Después de recordar que ahora está en manos del Congreso la iniciativa para modificar el contrato y evitar que se sigan generando altos intereses, las funcionarias del gobierno del Estado también formulan, entre otros, los siguientes conceptos:

— Prácticamente desde que estaba recién electo, el gobernador Mauricio Vila comenzó las negociaciones con el grupo Yaxché en busca de mejores condiciones de pago y eso es justamente lo que se logró.

—Eso no es fácil. Cuando tú, como empresa o como grupo, tienes un contrato de este tipo, que está aprobado por el Congreso y está “amarrado” para una penalización muy grande si te sales o quieres terminar de manera anticipada, cualquier negociación se complica y no te conviene salir.

—Es un enorme logro haber cambiado las condiciones del contrato. ¿En qué consiste? Negociamos: en vez de que la penalización sea de tal cantidad, déjanos (el acreedor) pagarte en los siguientes 12 años una suma que represente al Estado un ahorro de $1,500 millones. Eso fue lo que anunciamos.

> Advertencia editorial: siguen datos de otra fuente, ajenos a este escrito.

Lemma health_from_json_shape d :
  status_ok (field d "smart_status" PNone) = true ->
  exists h,
    _determine_health_from_json (PDict d) = Ok h /\
    is_verdict h = true /\
    (assoc "smart_status" d = None -> h = "UNKNOWN") /\
    (forall s, assoc "smart_status" d = Some (PDict s) ->
               assoc "passed" s = None -> h = "UNKNOWN").
Proof.
  unfold _determine_health_from_json, status_ok, field; simpl.
  destruct (assoc "smart_status" d) as [v|]; simpl.
  - destruct (truthy v) eqn:Hv; simpl; intros Hs.
    + destruct v; try discriminate; simpl.
      destruct (assoc "passed" d0) as [p|] eqn:Hp; simpl.
      * destruct (truthy p); eexists; repeat split; try reflexivity;
          try discriminate; intros s Heq; injection Heq as <-; congruence.
      * eexists; repeat split; try reflexivity; discriminate.
    + eexists; repeat split; try reflexivity; discriminate.
  - intros _; eexists; repeat split; reflexivity.
Qed.

(** ** Attribute extraction *)

Lemma ata_row_dict row : ata_row (PDict row) = Ok (attribute_of_row row).
Proof. reflexivity. Qed.

Lemma parse_ata_rows rows :
  _parse_ata_attributes (PList (map PDict rows))
  = Ok (map attribute_of_row rows).
Proof.
  unfold _parse_ata_attributes; simpl.
  apply mapM_dicts, ata_row_dict.
Qed.

Lemma mapM_ata_row_inv vs attrs :
  mapM ata_row vs = Ok attrs ->
  exists rows, vs = map PDict rows /\ attrs = map attribute_of_row rows.
Proof.
  revert attrs; induction vs as [|v vs IH]; simpl; intros attrs H.
  - injection H as <-; exists []; split; reflexivity.
  - apply bind_ok_inv in H as (a & Ha & H).
    apply bind_ok_inv in H as (attrs' & Hm & H).
    injection H as <-.
    destruct (IH _ Hm) as (rows & -> & ->).
    destruct v; try discriminate.
    rewrite ata_row_dict in Ha; injection Ha as <-.
    exists (d :: rows); split; reflexivity.
Qed.

Lemma parse_nvme_inv nvme_log attrs :
  _parse_nvme_attributes nvme_log = Ok attrs ->
  exists its, nvme_log = PDict its /\ attrs = map nvme_item its.
Proof.
  unfold _parse_nvme_attributes; intros H.
  destruct nvme_log; try discriminate; simpl in H.
  injection H as <-; eauto.
Qed.

Lemma get_dict d key default :
  get (PDict d) key default = Ok (field d key default).
Proof. reflexivity. Qed.

Lemma parse_attributes_shape t d :
  is_dict (field d "nvme_smart_health_information_log" (PDict [])) = true ->
  ata_ok (field d "ata_smart_attributes" (PDict [])) = true ->
  exists attrs, parse_attributes t (PDict d) = Ok attrs.
Proof.
  intros Hn Ha; unfold parse_attributes.
  destruct (truthy (PDict d)); [|eauto].
  destruct t; [| |eauto]; rewrite get_dict; cbn [bind].
  - destruct (field d "nvme_smart_health_information_log" (PDict []));
      try discriminate.
    unfold _parse_nvme_attributes; simpl; eauto.
  - destruct (field d "ata_smart_attributes" (PDict [])) as [| | | | | |a];
      try discriminate.
    rewrite get_dict; cbn [bind]; unfold ata_ok in Ha.
    destruct (field a "table" (PList [])) as [| | | | |rows|];
      try discriminate.
    destruct (forallb_is_dict _ Ha) as [rs ->].
    rewrite parse_ata_rows; eauto.
Qed.

Lemma parse_attributes_falsy t doc :
  truthy doc = false -> parse_attributes t doc = Ok [].
Proof. intros H; unfold parse_attributes; rewrite H; reflexivity. Qed.

Lemma reads_row_of_row rows :
  Forall2 reads_row rows (map attribute_of_row rows).
Proof.
  induction rows as [|row rows IH]; simpl; constructor; [|exact IH].
  repeat split.
Qed.

(** ** The claims on telemetry synthesis *)

(** C1 (as amended).  For every device and every payload whose structured
    document is absent or empty, or is a key-value tree of the expected
    shape (the smart-status entry absent, empty or a key-value tree; the
    NVMe log absent or a key-value tree; the ATA attributes absent or a
    key-value tree whose table is absent or a list of key-value rows),
    [synthesize_report] returns a report and raises nothing; the report
    keeps the device, the transcript and the document, its health is one
    of the three verdicts, and a missing smart-status entry or a missing
    [passed] field gives [UNKNOWN]. *)
Theorem synthesize_total_on_expected_shape dev doc transcript :
  document_ok doc = true ->
  exists r,
    synthesize_report dev (mkSmartPayload doc transcript) = Ok r /\
    device r = dev /\ report_raw r = transcript /\ json_data r = doc /\
    is_verdict (health r) = true /\
    (forall d, doc = PDict d -> d <> [] ->
               assoc "smart_status" d = None -> health r = "UNKNOWN") /\
    (forall d s, doc = PDict d ->
                 assoc "smart_status" d = Some (PDict s) ->
                 assoc "passed" s = None -> health r = "UNKNOWN") /\
    (truthy doc = false -> attributes r = []).
Proof.
  intros Hok; unfold document_ok in Hok.
  unfold synthesize_report; cbn [payload_json payload_raw].
  destruct (truthy doc) eqn:Ht.
  - simpl in Hok.
    destruct doc as [| | | | | |d]; try discriminate.
    apply andb_true_iff in Hok as [Hok Hata].
    apply andb_true_iff in Hok as [Hstatus Hnvme].
    destruct (detect_dict dev d) as [t ->].
    destruct (health_from_json_shape d Hstatus) as (h & -> & Hv & Hmiss & Hpassed).
    cbn [bind].
    destruct (parse_attributes_shape t d Hnvme Hata) as [attrs ->].
    cbn [bind].
    eexists; split; [reflexivity|]; cbn.
    repeat split; try assumption; try discriminate.
    + intros d' Hd _ Hs; injection Hd as <-; auto.
    + intros d' s Hd Hs Hp; injection Hd as <-; eauto.
  - destruct (detect_falsy_total dev doc Ht) as [t ->].
    cbn [bind]; rewrite (parse_attributes_falsy t doc Ht); cbn [bind].
    eexists; split; [reflexivity|]; cbn.
    repeat split; try reflexivity.
    + apply health_from_raw_verdict.
    + intros d -> Hd _; destruct d; [congruence | discriminate].
    + intros d s -> Hs _; destruct d; discriminate.
Qed.

(** C2 (as amended).  For every device and every structured document that
    is present and not empty, the health verdict of [synthesize_report]
    (or the exception it raises) is the same for any two transcripts,
    and a verdict is the one [_determine_health_from_json] derives from
    the document. *)
Theorem health_ignores_transcript_of_nonempty_document dev doc raw1 raw2 :
  truthy doc = true ->
  fmap health (synthesize_report dev (mkSmartPayload doc raw1))
  = fmap health (synthesize_report dev (mkSmartPayload doc raw2)) /\
  (forall r, synthesize_report dev (mkSmartPayload doc raw1) = Ok r ->
             _determine_health_from_json doc = Ok (health r)).
Proof.
  intros Ht; unfold synthesize_report; cbn [payload_json payload_raw].
  rewrite Ht.
  destruct (_detect_disk_type dev doc) as [t|e]; cbn [bind fmap].
  - destruct (_determine_health_from_json doc) as [h|e]; cbn [bind fmap].
    + destruct (parse_attributes t doc) as [attrs|e]; cbn [bind fmap].
      * split; [reflexivity|].
        intros r Hr; injection Hr as <-; reflexivity.
      * split; [reflexivity | discriminate].
    + split; [reflexivity | discriminate].
  - split; [reflexivity | discriminate].
Qed.

(** C3.  For every device whose lower-case form contains "nvme" and for
    every structured document, [None] included, family detection returns
    NVME, and so does every report synthesized for the device. *)
Theorem nvme_device_takes_precedence dev doc :
  str_contains "nvme" (lower dev) = true ->
  _detect_disk_type dev doc = Ok NVME /\
  (forall transcript r,
      synthesize_report dev (mkSmartPayload doc transcript) = Ok r ->
      disk_type r = NVME).
Proof.
  intros Hd; pose proof (detect_by_device dev doc Hd) as Hdet.
  split; [exact Hdet|].
  intros transcript r; unfold synthesize_report; cbn [payload_json payload_raw].
  rewrite Hdet; cbn [bind]; intros H.
  apply bind_ok_inv in H as (h & _ & H).
  apply bind_ok_inv in H as (attrs & _ & H).
  injection H as <-; reflexivity.
Qed.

—Obviamente, ellos (la otra parte) defendían su contrato. Decían que esos contratos son lo máximo y han generado íconos en las ciudades y estados donde han realizado proyectos de este tipo, que se le había regalado una joya a la ciudad y al Estado a través de este contrato... Después fueron las facultades de negociación del gobernador, de sentarse a hablar con los socios, los dueños, los accionistas de estos grupos. Logró abrir una puerta, se revisaron números hasta que llegamos a un acuerdo.

—¿Qué va a permitir esto? Que cuando elaboremos los presupuestos —esta administración y las siguientes hasta 2032— en vez de tener un compromiso de pago grande ahora será más pequeño. El dinero que quede libre estará disponible para atender prioridades en el Estado en los años restantes del contrato.— ÁNGEL NOH ESTRADA

Datos

El acuerdo del Ejecutivo se concretó con Banorte y Promotora de Cultura Yaxché.

Cartas de intención

La iniciativa turnada al Congreso está acompañada de las cartas de intención de las partes. Si se aprueba pronto la modificación del contrato, el menor pago se verá reflejado a partir de julio.

La constructora

El Gran Museo del Mundo Maya se construyó bajo la figura de Proyecto de Prestación de Servicios (PPS). Promotora Yaxché es de la familia Hank Rhon.

Van 2 y siguen 2

Los pagos comprometen a dos administraciones más, hasta 2032.

Otras condiciones

María Fritz, secretaria de Gobierno, dice que con la modificación del contrato se revierten condiciones desfavorables para el Estado. “Este gobierno se ha distinguido por la transparencia y la eficiencia administrativa. Lo ha impulsado el gobernador y lo hizo también cuando estuvo en el Ayuntamiento”, apuntó la funcionaria estatal.